In the data below, find the line that contains "A shallow embedding of [parse_markdown]" and the line that contains "Open Scope list_scope.". Copy both, plus every line between them, exactly.

[Saved entries]
============================================================

(** * V2Ray-Desktop: the application proxy (src/appproxy.cpp)

    A shallow embedding of [AppProxy]: the validators of application and
    server configurations, the builders of the stored server objects, the
    decoders of share links, the subscription import, the cache of measured
    latencies, and the theorems that relate them to the specification.

    Conventions.
    - A [QString] is a [string] of 8-bit characters; white space, digits and
      case are those of ASCII.
    - A [QJsonObject] is a finite map from keys to [QJsonValue]s.
    - [tr] returns its argument: messages are kept in their source form,
      the translation catalogues being resources outside the sources.
    - A [void] slot is a function on the state of the object; the signals
      it emits, the log lines it writes and the calls it makes to the
      engine and to the system are appended to the [events] of the state.
    - JSON documents carried by signals are kept as values, not as text. *)

From stdpp Require Import gmap strings list pretty.
From Stdlib Require Import ZArith Ascii String.

Set Warnings "-register-all".
Open Scope Z_scope.

(** ** Qt strings *)

Module QString.

Definition isEmpty (s : string) : bool :=
  match s with EmptyString => true | String _ _ => false end.

Definition size (s : string) : Z := Z.of_nat (String.length s).

Fixpoint take (n : nat) (s : string) : string :=
  match n, s with
  | S n', String a s' => String a (take n' s')
  | _, _ => EmptyString
  end.

Fixpoint drop (n : nat) (s : string) : string :=
  match n, s with
  | S n', String _ s' => drop n' s'
  | _, _ => s
  end.

(** [QString::left(n)]: the whole string when [n] is negative or not less
    than the size. *)
Definition left (n : Z) (s : string) : string :=
  if (n <? 0) || (size s <=? n) then s else take (Z.to_nat n) s.

(** [QString::mid(position, n)], with the clipping of
    [QContainerImplHelper::mid]; [n = -1] is the default argument. *)
Definition mid (position n : Z) (s : string) : string :=
  let len := size s in
  if len <? position then EmptyString
  else if position <? 0 then
    if (n <? 0) || (len <=? n + position) then s
    else if n + position <=? 0 then EmptyString
    else take (Z.to_nat (n + position)) s
  else
    let n' := if (n <? 0) || (len - position <? n) then len - position else n in
    take (Z.to_nat n') (drop (Z.to_nat position) s).

Fixpoint indexOf_from (i : Z) (c : ascii) (s : string) : Z :=
  match s with
  | EmptyString => -1
  | String a s' => if Ascii.eqb a c then i else indexOf_from (i + 1) c s'
  end.

(** [QString::indexOf(ch)]: the first position of [ch], or -1. *)
Definition indexOf (c : ascii) (s : string) : Z := indexOf_from 0 c s.

Fixpoint startsWith (p s : string) : bool :=
  match p, s with
  | EmptyString, _ => true
  | String a p', String b s' => Ascii.eqb a b && startsWith p' s'
  | String _ _, EmptyString => false
  end.

(** [QString::split(sep)], empty parts kept: the empty string splits into
    one empty part. *)
Fixpoint split (sep : ascii) (s : string) : list string :=
  match s with
  | EmptyString => [EmptyString]
  | String a s' =>
      if Ascii.eqb a sep then EmptyString :: split sep s'
      else match split sep s' with
           | p :: ps => String a p :: ps
           | [] => [String a EmptyString]
           end
  end.

(** [QStringList::join(sep)]. *)
Fixpoint join (sep : string) (l : list string) : string :=
  match l with
  | [] => EmptyString
  | [x] => x
  | x :: l' => x +:+ sep +:+ join sep l'
  end.

Definition isSpace (a : ascii) : bool :=
  let n := nat_of_ascii a in
  ((9 <=? n)%nat && (n <=? 13)%nat) || (n =? 32)%nat.

Fixpoint skipSpaces (s : string) : string :=
  match s with
  | String a s' => if isSpace a then skipSpaces s' else s
  | EmptyString => EmptyString
  end.

(** [QString::trimmed()]. *)
Definition trimmed (s : string) : string :=
  String.rev (skipSpaces (String.rev (skipSpaces s))).

Definition lowerChar (a : ascii) : ascii :=
  let n := nat_of_ascii a in
  if (65 <=? n)%nat && (n <=? 90)%nat then ascii_of_nat (n + 32) else a.

(** [QString::toLower()]. *)
Fixpoint toLower (s : string) : string :=
  match s with
  | EmptyString => EmptyString
  | String a s' => String (lowerChar a) (toLower s')
  end.

Definition digitValue (a : ascii) : option Z :=
  let n := nat_of_ascii a in
  if (48 <=? n)%nat && (n <=? 57)%nat then Some (Z.of_nat n - 48) else None.

Fixpoint digitsValue (acc : Z) (s : string) : option Z :=
  match s with
  | EmptyString => Some acc
  | String a s' =>
      match digitValue a with
      | Some d => digitsValue (10 * acc + d) s'
      | None => None
      end
  end.

Definition INT_MIN : Z := - 2 ^ 31.
Definition INT_MAX : Z := 2 ^ 31 - 1.

Definition inIntRange (v : Z) : bool := (INT_MIN <=? v) && (v <=? INT_MAX).

(** The digits of a decimal numeral after its sign: at least one. *)
Definition unsignedValue (s : string) : option Z :=
  if isEmpty s then None else digitsValue 0 s.

(** [QString::toInt(&ok)] in base 10: [Some v] when [ok] is set, [None]
    when it is cleared (the call then returns 0).  White space around the
    numeral is skipped, one sign is allowed, and a value that does not fit
    an [int] is refused. *)
Definition toInt (s : string) : option Z :=
  let t := trimmed s in
  let r :=
    match t with
    | String "-"%char u => Z.opp <$> unsignedValue u
    | String "+"%char u => unsignedValue u
    | _ => unsignedValue t
    end in
  match r with
  | Some v => if inIntRange v then Some v else None
  | None => None
  end.

(** The value of [QString::toInt()] when the flag is not looked at. *)
Definition toIntValue (s : string) : Z := default 0 (toInt s).

(** [QString::number(n)]. *)
Definition number (n : Z) : string := pretty n.

End QString.

(** ** Regular expressions

    The patterns of the validators use character classes, concatenation,
    alternatives and bounded repetition only; they are matched by
    derivatives.  Both patterns are anchored by [^] and [$]. *)

Module QRegularExpression.

Inductive regex : Type :=
| RNone
| REps
| RCls (ranges : list (ascii * ascii))
| RSeq (r1 r2 : regex)
| RAlt (r1 r2 : regex)
| RStar (r : regex).

Definition inRange (a : ascii) (rg : ascii * ascii) : bool :=
  let n := nat_of_ascii a in
  (nat_of_ascii rg.1 <=? n)%nat && (n <=? nat_of_ascii rg.2)%nat.

Definition inClass (a : ascii) (ranges : list (ascii * ascii)) : bool :=
  existsb (inRange a) ranges.

Fixpoint nullable (r : regex) : bool :=
  match r with
  | RNone => false
  | REps => true
  | RCls _ => false
  | RSeq r1 r2 => nullable r1 && nullable r2
  | RAlt r1 r2 => nullable r1 || nullable r2
  | RStar _ => true
  end.

Definition seq (r1 r2 : regex) : regex :=
  match r1, r2 with
  | RNone, _ => RNone
  | _, RNone => RNone
  | REps, _ => r2
  | _, REps => r1
  | _, _ => RSeq r1 r2
  end.

Definition alt (r1 r2 : regex) : regex :=
  match r1, r2 with
  | RNone, _ => r2
  | _, RNone => r1
  | _, _ => RAlt r1 r2
  end.

Fixpoint deriv (a : ascii) (r : regex) : regex :=
  match r with
  | RNone => RNone
  | REps => RNone
  | RCls ranges => if inClass a ranges then REps else RNone
  | RSeq r1 r2 =>
      if nullable r1 then alt (seq (deriv a r1) r2) (deriv a r2)
      else seq (deriv a r1) r2
  | RAlt r1 r2 => alt (deriv a r1) (deriv a r2)
  | RStar r1 => seq (deriv a r1) (RStar r1)
  end.

Fixpoint matches (r : regex) (s : string) : bool :=
  match s with
  | EmptyString => nullable r
  | String a s' => matches (deriv a r) s'
  end.

Definition chr (a : ascii) : regex := RCls [(a, a)].
Definition opt (r : regex) : regex := RAlt REps r.
Definition plus (r : regex) : regex := RSeq r (RStar r).

(** [r{n}] *)
Fixpoint rep (n : nat) (r : regex) : regex :=
  match n with
  | O => REps
  | S n' => RSeq r (rep n' r)
  end.

(** [r{0,n}] *)
Fixpoint upto (n : nat) (r : regex) : regex :=
  match n with
  | O => REps
  | S n' => opt (RSeq r (upto n' r))
  end.

Fixpoint seqs (l : list regex) : regex :=
  match l with
  | [] => REps
  | [r] => r
  | r :: l' => RSeq r (seqs l')
  end.

Fixpoint alts (l : list regex) : regex :=
  match l with
  | [] => RNone
  | [r] => r
  | r :: l' => RAlt r (alts l')
  end.

Definition newline : ascii := ascii_of_nat 10.

(** The subject without its last character, when that is a newline. *)
Definition chopNewline (s : string) : option string :=
  match String.rev s with
  | String a t => if Ascii.eqb a newline then Some (String.rev t) else None
  | EmptyString => None
  end.

(** [QRegularExpression(^r$).match(subject).hasMatch()]: [$] stands at the
    end of the subject, or before a newline that ends it. *)
Definition hasMatch (r : regex) (subject : string) : bool :=
  matches r subject ||
  match chopNewline subject with
  | Some s' => matches r s'
  | None => false
  end.

End QRegularExpression.
(** * md_to_docx: the Markdown block parser and the inline formatter

    A shallow embedding of [parse_markdown] and [add_formatted_text] of
    [portland_nesc/docs/md_to_docx.py], with the Python string methods and the
    fragment of [re] they rely on, and the properties of both functions.

    Strings are lists of characters; a character is a code point below 256.
    Whitespace is what [str.isspace] (and the pattern [\s] of a [str] regex)
    accepts in that range. *)

From Stdlib Require Import Ascii String List Bool Arith Lia.
Import ListNotations.
Open Scope list_scope.

Definition str := list ascii.

(** String literals of the source are written [lit "..."]. *)
Definition lit (s : string) : str := list_ascii_of_string s.
Arguments lit : simpl never.

(** ** Python string methods *)

Module Py.

(** [str.isspace] on one code point below 256: TAB..CR, FS..US, space,
    NEL and the no-break space. *)
Definition isspace (c : ascii) : bool :=
  let n := nat_of_ascii c in
  ((9 <=? n) && (n <=? 13)) || ((28 <=? n) && (n <=? 31))
  || (n =? 32) || (n =? 133) || (n =? 160).

Fixpoint str_eqb (a b : str) : bool :=
  match a, b with
  | [], [] => true
  | x :: a', y :: b' => Ascii.eqb x y && str_eqb a' b'
  | _, _ => false
  end.

(** [c in chars] for a one-character [c]. *)
Definition mem (c : ascii) (chars : str) : bool := existsb (Ascii.eqb c) chars.

(** [s.lstrip(...)], [s.rstrip(...)] and [s.strip(...)], by the predicate
    that says which characters are removed. *)
Fixpoint lstrip_by (p : ascii -> bool) (s : str) : str :=
  match s with
  | c :: t => if p c then lstrip_by p t else s
  | [] => []
  end.

Definition rstrip_by (p : ascii -> bool) (s : str) : str :=
  rev (lstrip_by p (rev s)).

Definition strip_by (p : ascii -> bool) (s : str) : str :=
  rstrip_by p (lstrip_by p s).

(** [s.strip()] *)
Definition strip (s : str) : str := strip_by isspace s.

(** [s.lstrip(chars)] and [s.strip(chars)] *)
Definition lstrip_chars (s chars : str) : str :=
  lstrip_by (fun c => mem c chars) s.

Definition strip_chars (s chars : str) : str :=
  strip_by (fun c => mem c chars) s.

(** [s.startswith(prefix)] and [s.endswith(suffix)] *)
Fixpoint startswith (s prefix : str) : bool :=
  match prefix, s with
  | [], _ => true
  | a :: prefix', b :: s' => Ascii.eqb b a && startswith s' prefix'
  | _ :: _, [] => false
  end.

Definition endswith (s suffix : str) : bool :=
  startswith (rev s) (rev suffix).

(** [s.split(sep)] for a one-character separator: never an empty list. *)
Fixpoint split (s : str) (sep : ascii) : list str :=
  match s with
  | [] => [[]]
  | c :: t =>
      if Ascii.eqb c sep then [] :: split t sep
      else match split t sep with
           | w :: ws => (c :: w) :: ws
           | [] => [[c]]
           end
  end.

(** [sep.join(parts)] *)
Fixpoint join (sep : str) (parts : list str) : str :=
  match parts with
  | [] => []
  | p :: ps =>
      match ps with
      | [] => p
      | _ :: _ => p ++ sep ++ join sep ps
      end
  end.

(** [s[a:-b]] for literal [a] and [b > 0]: the stop index [len(s) - b] is
    clamped at 0, and the slice is empty when the stop is not after [a]. *)
Definition slice (s : str) (a b : nat) : str :=
  firstn (length s - b - a) (skipn a s).

End Py.

(** ** The fragment of [re] the source uses

    Literal characters, character classes, greedy [*] and [+] over a class,
    concatenation, alternation and [$].  [bt r s] lists what is left of [s]
    after each way [r] can match at its start, in the order the backtracking
    matcher tries them: its head is the match [re] reports. *)

Module Re.

Inductive regex : Type :=
| Chr (c : ascii)
| ClsStar (p : ascii -> bool)
| ClsPlus (p : ascii -> bool)
| Cat (r1 r2 : regex)
| Alt (r1 r2 : regex)
| Eol.

(** Greedy repetition of a class: the longest run first. *)
Fixpoint star_rests (p : ascii -> bool) (s : str) : list str :=
  match s with
  | c :: t => if p c then star_rests p t ++ [s] else [s]
  | [] => [[]]
  end.

Fixpoint bt (r : regex) (s : str) : list str :=
  match r with
  | Chr c =>
      match s with
      | x :: t => if Ascii.eqb x c then [t] else []
      | [] => []
      end
  | ClsStar p => star_rests p s
  | ClsPlus p =>
      match s with
      | x :: t => if p x then star_rests p t else []
      | [] => []
      end
  | Cat r1 r2 => flat_map (bt r2) (bt r1 s)
  | Alt r1 r2 => bt r1 s ++ bt r2 s
  | Eol =>
      (* [$]: at the end, or just before a newline that ends the string *)
      match s with
      | [] => [s]
      | c :: t =>
          match t with
          | [] => if Ascii.eqb c "010" then [s] else []
          | _ :: _ => []
          end
      end
  end.
(** [np.array([a, b, c]).reshape(1, 3, 1, 1)] *)
Lemma channel_vector_holds a b c h :
  exists Y h',
    (v ← np.array [a; b; c]; np.reshape v [1; 3; 1; 1]) h = (Ok Y, h') /\
    h ⊆ h' /\
    holds h' Y float64 [1; 3; 1; 1]
      (fun idx => default S754_nan ([a; b; c] !! default 0 (idx !! 1))).
Proof.
  eexists _, _. split; [reflexivity|]. split.
  - apply insert_subseteq, fresh_lookup.
  - split_and!; try done. intros idx Hb.
    apply in_bounds_4 in Hb as (i0 & i1 & i2 & i3 & -> & H0 & H1 & H2 & H3).
    unfold getitem. cbn [nd_shape nd_buf nd_strides].
    rewrite (proj2 (in_bounds_4 _ _ _ _ _)) by (by exists i0, i1, i2, i3).
    rewrite lookup_insert_eq.
    assert (i0 = 0) as -> by lia. assert (i2 = 0) as -> by lia.
    assert (i3 = 0) as -> by lia.
    destruct i1 as [|[|[|]]]; try lia; reflexivity.
Qed.

(** [X.transpose(0, 3, 1, 2)] *)
Lemma transpose_0312_holds X h dt n0 n1 n2 n3 f :
  holds h X dt [n0; n1; n2; n3] f ->
  exists Y,
    np.transpose X [0; 3; 1; 2] h = (Ok Y, h) /\
    holds h Y dt [n0; n3; n1; n2]
      (fun idx =>
         match idx with
         | [i0; i1; i2; i3] => f [i0; i2; i3; i1]
         | _ => S754_nan
         end).
Proof.
  intros (Hdt & Hsh & Hst & Hget).
  destruct X as [buf dt' shape strides]. simpl in *. subst dt' shape.
  destruct strides as [|s0 [|s1 [|s2 [|s3 [|]]]]]; try done.
  eexists. split; [reflexivity|].
  split_and!; try done. intros idx Hb.
  apply in_bounds_4 in Hb as (i0 & i1 & i2 & i3 & -> & H0 & H1 & H2 & H3).
  rewrite <- (Hget [i0; i2; i3; i1]).
  2: { apply in_bounds_4. exists i0, i2, i3, i1. split_and!; done. }
  unfold getitem. cbn [nd_shape nd_buf nd_strides].
  rewrite !(proj2 (in_bounds_4 _ _ _ _ _)) by (eexists _, _, _, _; split_and!; done).
  replace (offset [i0; i1; i2; i3] [s0; s3; s1; s2])
    with (offset [i0; i2; i3; i1] [s0; s1; s2; s3]); [done|].
  unfold offset. simpl. lia.
Qed.

Lemma broadcast_dim_1_r n : broadcast_dim n 1 = Some n.
Proof.
  unfold broadcast_dim. destruct (Nat.eqb_spec n 1) as [->|]; [done|].
  done.
Qed.

Lemma stretch_stride i n st : i < n -> i * (if n =? 1 then 0 else st) = i * st.
Proof.
  intros Hi. destruct (Nat.eqb_spec n 1) as [->|]; [|done].
  assert (i = 0) as -> by lia. done.
Qed.
(* ===================================================================== *)
(** ** What each endpoint may ask of the store *)
(* ===================================================================== *)





(* ===================================================================== *)
(** * Properties *)
(* ===================================================================== *)

(** ** parseInt on small inputs *)

Example parseInt_3 : parseInt "3" = of_Z 3.
Proof. reflexivity. Qed.
Example parseInt_prefix : parseInt "  -12px" = of_Z (-12).
Proof. reflexivity. Qed.
Example parseInt_hex : parseInt "0x1f" = of_Z 31.
Proof. reflexivity. Qed.
Example parseInt_abc : parseInt "abc" = NaN.
Proof. reflexivity. Qed.
Example parseInt_empty : parseInt "" = NaN.
Proof. reflexivity. Qed.
(** U+00A0 and U+FEFF before the digits are skipped. *)
Example parseInt_nbsp :
  parseInt (String (ascii_of_nat 194) (String (ascii_of_nat 160) "5")) = of_Z 5
  /\ parseInt (String (ascii_of_nat 239)
                (String (ascii_of_nat 187) (String (ascii_of_nat 191) " 7")))
     = of_Z 7.
Proof. split; reflexivity. Qed.
(** Beyond 2^53 the value is rounded, a tie to the even neighbour. *)
Example parseInt_rounds :
  parseInt "9007199254740993" = of_Z 9007199254740992
  /\ parseInt "9007199254740995" = of_Z 9007199254740996
  /\ parseInt "-9007199254740993" = of_Z (-9007199254740992).
Proof. repeat split; vm_compute; reflexivity. Qed.

Lemma round_small (z : Z) :
  (Z.abs z < 2 ^ 53)%Z -> round_to_double z = of_Z z.
Proof.
  intros H. unfold round_to_double.
  destruct (Z.ltb_spec (Z.abs z) (2 ^ 53)) as [_|Hge]; [reflexivity|].
  exfalso. apply (Z.lt_irrefl (2 ^ 53)%Z). eapply Z.le_lt_trans; eassumption.
Qed.

Lemma round_is_a_number (z : Z) : round_to_double z <> NaN.
Proof.
  unfold round_to_double, of_Z.
  destruct (Z.abs z <? 2 ^ 53)%Z; [discriminate|].
  cbv zeta. destruct (_ <? 2 ^ 1024)%Z; discriminate.
Qed.





Lemma param_or_default (p : option string) (dflt : string) :
  p = None \/ p = Some "" -> param_or p dflt = dflt.
Proof.
  intros [-> | ->]; unfold param_or, js_or; simpl; destruct (truthy (VStr dflt)); reflexivity.
Qed.

Lemma param_or_given (s dflt : string) :
  s <> "" -> param_or (Some s) dflt = s.
Proof.
  intros H. unfold param_or, js_or. simpl.
  destruct (String.eqb_spec s ""); [contradiction|reflexivity].
Qed.

(** ** Reasoning on traces *)

Section TraceLogic.
Context {api : LocalAPI}.

Lemma every_ret P {A} (a : A) : every_event P (ret a).
Proof. intros w. constructor. Qed.

Lemma every_lift P {A} (r : result A) : every_event P (lift r).
Proof. intros w. constructor. Qed.

Lemma every_prop P v k : every_event P (prop v k).
Proof. apply every_lift. Qed.

Lemma every_emit (P : event -> Prop) ev : P ev -> every_event P (emit ev).
Proof. intros H w. repeat constructor. exact H. Qed.

Lemma every_bind P {A B} (m : M A) (k : A -> M B) :
  every_event P m -> (forall a, every_event P (k a)) ->
  every_event P (bind m k).
Proof.
  intros Hm Hk w. specialize (Hm w). unfold trace_of, bind in *.
  destruct (m w) as [[[a|e] w1] l1]; simpl in *; [|exact Hm].
  specialize (Hk a w1). destruct (k a w1) as [[r w2] l2]; simpl in *.
  apply Forall_app; split; assumption.
Qed.


Lemma every_getPayloadClient (P : event -> Prop) :
  (forall r, P (Init r)) -> every_event P getPayloadClient.
Proof.
  intros H w. unfold trace_of, getPayloadClient.
  destruct (getPayload (store w)); simpl. repeat constructor. apply H.
Qed.

Lemma every_payload_call (P : event -> Prop) m args :
  (forall r, P (Call m args r)) -> every_event P (payload_call m args).
Proof.
  intros H w. unfold trace_of, payload_call.
  destruct (payload m args (store w)); simpl. repeat constructor. apply H.
Qed.


Lemma every_Date P : every_event P Date_now_ISO.
Proof. intros w. constructor. Qed.

Lemma every_for_of P {A S} (xs : list A) (body : A -> S -> M S) :
  (forall x acc, every_event P (body x acc)) ->
  forall acc, every_event P (for_of xs body acc).
Proof.
  intros Hb. induction xs as [|x xs IH]; intros acc; simpl.
  - apply every_ret.
  - apply every_bind; [apply Hb | intros acc'; apply IH].
Qed.

Lemma every_some_falsy P body fields : every_event P (some_falsy body fields).
Proof.
  induction fields as [|f fields IH]; simpl.
  - apply every_ret.
  - apply every_bind; [apply every_prop|].
    intros v. destruct (negb (truthy v)); [apply every_ret | exact IH].
Qed.



End TraceLogic.


(** ** The [find] call of the GET handlers *)

Section GetHandlers.
Context {api : LocalAPI} {rt : Runtime}.




End GetHandlers.

(** ** Shape of the assembled conditions *)

Section Conditions.
Context {rt : Runtime}.


















End Conditions.

(** ** The listing routes: filters and pagination *)

Section Listing.
Context {api : LocalAPI} {rt : Runtime}.






End Listing.

(** ** Concrete runs of the listing routes *)

Section ListingRuns.
#[local] Existing Instance Mem.api.
#[local] Existing Instance Mem.rt.






End ListingRuns.

(** ** Exceptions end at the handler boundary *)

Section Boundary.
Context {api : LocalAPI} {rt : Runtime}.

Lemma thrown_in_nil (e : JsError) : ~ thrown_in [] e.
Proof. intros [H | (m & args & H)]; inversion H. Qed.

Lemma thrown_in_app (l1 l2 : list event) (e : JsError) :
  thrown_in (l1 ++ l2) e <-> thrown_in l1 e \/ thrown_in l2 e.
Proof.
  unfold thrown_in. split.
  - intros [H | (m & args & H)]; apply in_app_or in H as [H|H]; eauto 6.
  - intros [[H | (m & args & H)] | [H | (m & args & H)]];
      eauto 6 using in_or_app.
Qed.

Lemma thrown_in_single (ev : event) (e : JsError) :
  thrown_in [ev] e -> ev = Init (Throw e) \/ exists m args, ev = Call m args (Throw e).
Proof.
  intros [[H|[]] | (m & args & [H|[]])]; [left | right; exists m, args]; auto.
Qed.

Lemma message_or_spec (e : JsError) (fallback : string) :
  message_or e fallback = if message e =? "" then fallback else message e.
Proof.
  unfold message_or, js_or; simpl.
  destruct (message e =? ""); simpl; [|reflexivity].
  destruct (truthy (VStr fallback)); reflexivity.
Qed.

(** *** [faithful] is preserved by the constructs of the handler bodies *)

Lemma faithful_ret {A} (a : A) : faithful (ret a).
Proof. intros w e H. destruct (thrown_in_nil _ H). Qed.

Lemma faithful_lift {A} (r : result A) : faithful (lift r).
Proof. intros w e H. destruct (thrown_in_nil _ H). Qed.

Lemma faithful_prop v k : faithful (prop v k).
Proof. apply faithful_lift. Qed.

Lemma faithful_Date : faithful Date_now_ISO.
Proof. intros w e H. destruct (thrown_in_nil _ H). Qed.

Lemma faithful_emit ev : is_store_event ev = false -> faithful (emit ev).
Proof.
  intros Hev w e H. apply thrown_in_single in H as [-> | (m & args & ->)];
    discriminate Hev.
Qed.

Lemma faithful_revalidatePath p : faithful (revalidatePath p).
Proof. now apply faithful_emit. Qed.

Lemma faithful_getPayloadClient : faithful getPayloadClient.
Proof.
  intros w e H. unfold trace_of, outcome_of, getPayloadClient in *.
  destruct (getPayload (store w)) as [r s]; simpl in *.
  apply thrown_in_single in H as [H | (m & args & H)]; congruence.
Qed.

Lemma faithful_payload_call m args : faithful (payload_call m args).
Proof.
  intros w e H. unfold trace_of, outcome_of, payload_call in *.
  destruct (payload m args (store w)) as [r s]; simpl in *.
  apply thrown_in_single in H as [H | (m' & args' & H)]; congruence.
Qed.

Lemma faithful_bind {A B} (m : M A) (k : A -> M B) :
  faithful m -> (forall a, faithful (k a)) -> faithful (bind m k).
Proof.
  intros Hm Hk w e. specialize (Hm w e).
  unfold trace_of, outcome_of, bind in *.
  destruct (m w) as [[[a|e1] w1] l1]; simpl in *.
  - specialize (Hk a w1 e). destruct (k a w1) as [[r w2] l2]; simpl in *.
    intros H. apply thrown_in_app in H as [H|H]; [|auto].
    specialize (Hm H). discriminate Hm.
  - intros H. specialize (Hm H). congruence.
Qed.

============================================================

> TASK OUTPUT:
    A shallow embedding of [parse_markdown] and [add_formatted_text] of
    [portland_nesc/docs/md_to_docx.py], with the Python string methods and the
    fragment of [re] they rely on, and the properties of both functions.

    Strings are lists of characters; a character is a code point below 256.
    Whitespace is what [str.isspace] (and the pattern [\s] of a [str] regex)
    accepts in that range. *)

From Stdlib Require Import Ascii String List Bool Arith Lia.
Import ListNotations.
Open Scope list_scope.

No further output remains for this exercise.